Osnabrück vor 103 Jahren: Kalt war´s im Dezember 1920. Viel zu kalt, um mit der Eisenbahn in eine andere Stadt zu fahren und dort auch noch Fußball zu spielen. Doch genau das wurde vom „Ballspielverein Osnabrück von 1899“ an diesem besonders ungemütlichen Wintertag erwartet. Da kam einem der frierenden Sportskameraden die vermeintlich rettende Idee.

Es war nämlich nicht nur bitterkalt. Wenn man der Überlieferung glaubt, hatten sich auf dem zugigen Osnabrücker Bahnhof auch lediglich neun Herren eingefunden. Es fehlten also mindestens zwei, um dem Gegner, der sich möglicherweise bis zuletzt am heimischen Ofen gewärmt hatte, Paroli bieten zu können. In diesem Moment soll BV-Kapitän Friedel Peistrup eingefallen sein, dass er „einen Kumpel bei der Bahn“ hatte. Der Zug fuhr ab – allerdings ohne die Osnabrücker, die sich stattdessen in den Besitz eines offiziellen Schreibens brachten.

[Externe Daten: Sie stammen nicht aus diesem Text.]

(** X13.  Lines 95-98, 192-195 and 287-291: the four result vectors are
    declared empty and only get [reserve], so the first step of a run, when
    FFTW reports a local allocation that is not 0, has no defined way past
    the output loop of the u pair.  Whatever the arguments, the NotReady
    answers before that step and the answers after it, the run ends
    aborted or with undefined behaviour, and up to there [fftw_execute]
    was called at most once, no output step was begun and no variable was
    put. *)
Theorem first_step_is_not_written (e : env) (argv : list string) (k : nat)
    (c : step_content) (later : list reply) (d0 d1 d2 : Z) :
  Shape c "u_real" = (d0, d1, d2) ->
  to_size_t (fftw_mpi_local_size_3d e (wrank e) d0 d1 d2) <> 0 ->
  let r := main e argv (repeat NoStepYet k ++ Step c :: later) in
  (length (executes r.1) <= 1)%nat
  /\ count is_writer_begin r.1 = 0%nat
  /\ written_vars None r.1 = []
  /\ (forall var, data_put var r.1 = [])
  /\ (status r.2 = Aborted \/ status r.2 = Undefined).
Proof.
  intros Hshape Hn. cbv zeta.
  destruct (le_lt_dec 3 (length argv)) as [Hargs|Hargs].
  - rewrite first_step_run by exact Hargs. cbv zeta.
    pose proof (startup_from_valid e argv Hargs) as Hstart.
    pose proof (waits_from k) as Hwaits.
    assert (Hst : firstStep (startup e argv).2 = true
                  /\ step_num (startup e argv).2 = 0)
      by (rewrite startup_valid by exact Hargs; split; reflexivity).
    destruct Hst as [Hfirst Hzero].
    rewrite iteration_step. cbv zeta. rewrite Hzero.
    change (INT_MAX <? 0 + 1) with false. cbn [fst snd].
    rewrite step_body_result, step_body_events.
    match goal with |- context [compute_step e ?s c] => set (st1 := s) end.
    destruct (compute_step_first e st1 c d0 d1 d2 Hfirst Hshape Hn)
      as (s & Hs & Hex).
    pose proof (compute_step_halt e st1 c s Hs) as Hhalt.
    pose proof (compute_step_origins e st1 c) as Hor.
    rewrite Hs in *. cbn [with_status status]. rewrite app_nil_r.
    assert (Hstatus : s = Aborted \/ s = Undefined)
      by (destruct Hhalt as [->|[(-> & _)|(-> & _)]]; tauto).
    assert (Hall : from [Startup; Poll; Banner; Decompose; Select; Read;
                         Transform; Setup; Abort]
                     ((startup e argv).1
                        ++ concat (repeat [EvBeginStep NotReady;
                                           EvSleep 1000] k)
                        ++ EvBeginStep OK :: (compute_step e st1 c).1)).
    { repeat apply from_app.
      - revert Hstart. apply from_incl. cbn. tauto.
      - revert Hwaits. apply from_incl. cbn. tauto.
      - constructor; [cbn; tauto|].
        revert Hor. apply from_incl. cbn. tauto. }
    destruct Hstatus as [->| ->]; cbn [fst snd status];
      (split;
       [rewrite !executes_app;
        rewrite (executes_from [Startup] _ ltac:(not_in) Hstart);
        rewrite (executes_from [Poll] _ ltac:(not_in) Hwaits);
        exact Hex|]);
      (split;
       [revert Hall; apply count_origin with (o := Output);
        [apply is_writer_begin_origin|not_in]|]);
      (split;
       [rewrite <- (app_nil_r (_ ++ _ ++ _ :: _));
        rewrite written_vars_not_writing; [reflexivity|];
        revert Hall; apply from_not_writing; not_in|]);
      (split; [intros var; revert Hall; apply data_put_from; not_in|]);
      tauto.
  - destruct (main_invalid e argv (repeat NoStepYet k ++ Step c :: later)
                Hargs) as (-> & Hab).
    pose proof (startup_from e argv) as Hstart.
    split; [rewrite (executes_from [Startup; Abort] _ ltac:(not_in) Hstart);
            cbn; lia|].
    split; [revert Hstart; apply count_origin with (o := Output);
            [apply is_writer_begin_origin|not_in]|].
    split; [rewrite <- (app_nil_r (startup e argv).1);
            rewrite written_vars_not_writing; [reflexivity|];
            revert Hstart; apply from_not_writing; not_in|].
    split; [intros var; revert Hstart; apply data_put_from; not_in|].
    left. exact Hab.
Qed.

Lemma first_step_is_not_written_witness :
  let r := main (Sample.process 0 2 [64; 64])
             ["analysis"; "gs.bp"; "fft.bp"; "0"]
             (repeat NoStepYet 2
                ++ Step (Sample.content 8 4 4)
                   :: [Step (Sample.content 8 4 4); StreamEnded]) in
  (length (executes r.1) <= 1)%nat
  /\ count is_writer_begin r.1 = 0%nat
  /\ written_vars None r.1 = []
  /\ (forall var, data_put var r.1 = [])
  /\ (status r.2 = Aborted \/ status r.2 = Undefined).
Proof.
  cbv zeta.
  apply (first_step_is_not_written (Sample.process 0 2 [64; 64])
           ["analysis"; "gs.bp"; "fft.bp"; "0"] 2 (Sample.content 8 4 4)
           [Step (Sample.content 8 4 4); StreamEnded] 8 4 4).
  - reflexivity.
  - vm_compute. discriminate.
Defined.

Daraus ging hervor, dass die neun tapferen Fußballer – wild entschlossen, die unwirtliche Reise tatsächlich anzutreten – im letzten Waggon Platz genommen hätten. Dann sei jedoch eben dieses Abteil versehentlich abgekoppelt worden und der Zug ohne sie losgefahren. Die Osnabrücker hatten die höhere Gewalt auf ihrer Seite, ihre Rechnung aber ohne den zuständigen Fußballverband gemacht. Dem kam die ganze Angelegenheit eigenartig vor und tatsächlich ergaben Nachforschungen, dass der letzte Waggon sehr wohl auf die vorgesehene Reise gegangen war: Randvoll beladen mit Milchkannen, die ihren Bestimmungsort sicher erreicht hatten!

Wer wäre der Gegner gewesen?

Um den haben wir uns bislang herumgedrückt, denn tatsächlich gab es immer wieder verschiedene Ansichten, gegen wen der Ballspielverein seinerzeit antreten sollte. Einige Indizien wiesen in die Osnabrücker Nachbarschaft – zum späteren Erzrivalen Preußen Münster. Auch dessen innerstädtischer Konkurrent SC Münster 08 und Borussia Rheine kamen als Gegner in Betracht. Eigene Nachforschungen und Recherchen von VfL-Experten – ein herzlicher Dank geht hier insbesondere an Harald Pistorius! – legen eine andere, allerdings noch immer nicht absolut sichere Lösung nahe, die auch Jürgen Bitter in seiner lila-weißen Fußballgeschichte von 1991 vertrat. Die zeitliche Abfolge von Spielplanansetzungen und Sanktionen in Form von Sperren deutet darauf hin, dass die Osnabrücker zu Viktoria Recklinghausen reisen sollten.

Unabhängig davon schlug die kuriose Geschichte auch überregional hohe Wellen. Die Zeitschrift „Fußball“ berichtete 1921: „Der Ballspielverein Osnabrück will aus dem Spottnamen ein bleibendes Andenken in Form eines Klubabzeichens schaffen, auf dem ein Milchwagen und die dazu gehörigen Kannen die berühmte Geschichte verewigen sollen.“

Dazu kam es nicht, und der Deutsche Fußball-Bund verstand in dieser Angelegenheit auch keinen Spaß. Er verschärfte die Sperre des zuständigen Kreisausschusses von vier Wochen auf drei Monate. Hermann Scheidemann, seines Zeichens Schriftführer des Ballspielvereins, konnte schließlich eine Reduzierung auf zwei Monate aushandeln.

1925 wurde die „Milchwagen-Affäre“ Teil einer neuen Vereinsgeschichte. Die Ballspieler schlossen sich mit dem Klub „Spiel und Sport“ zusammen und fanden einen Namen, der noch lange Bestand haben sollte: VfL Osnabrück.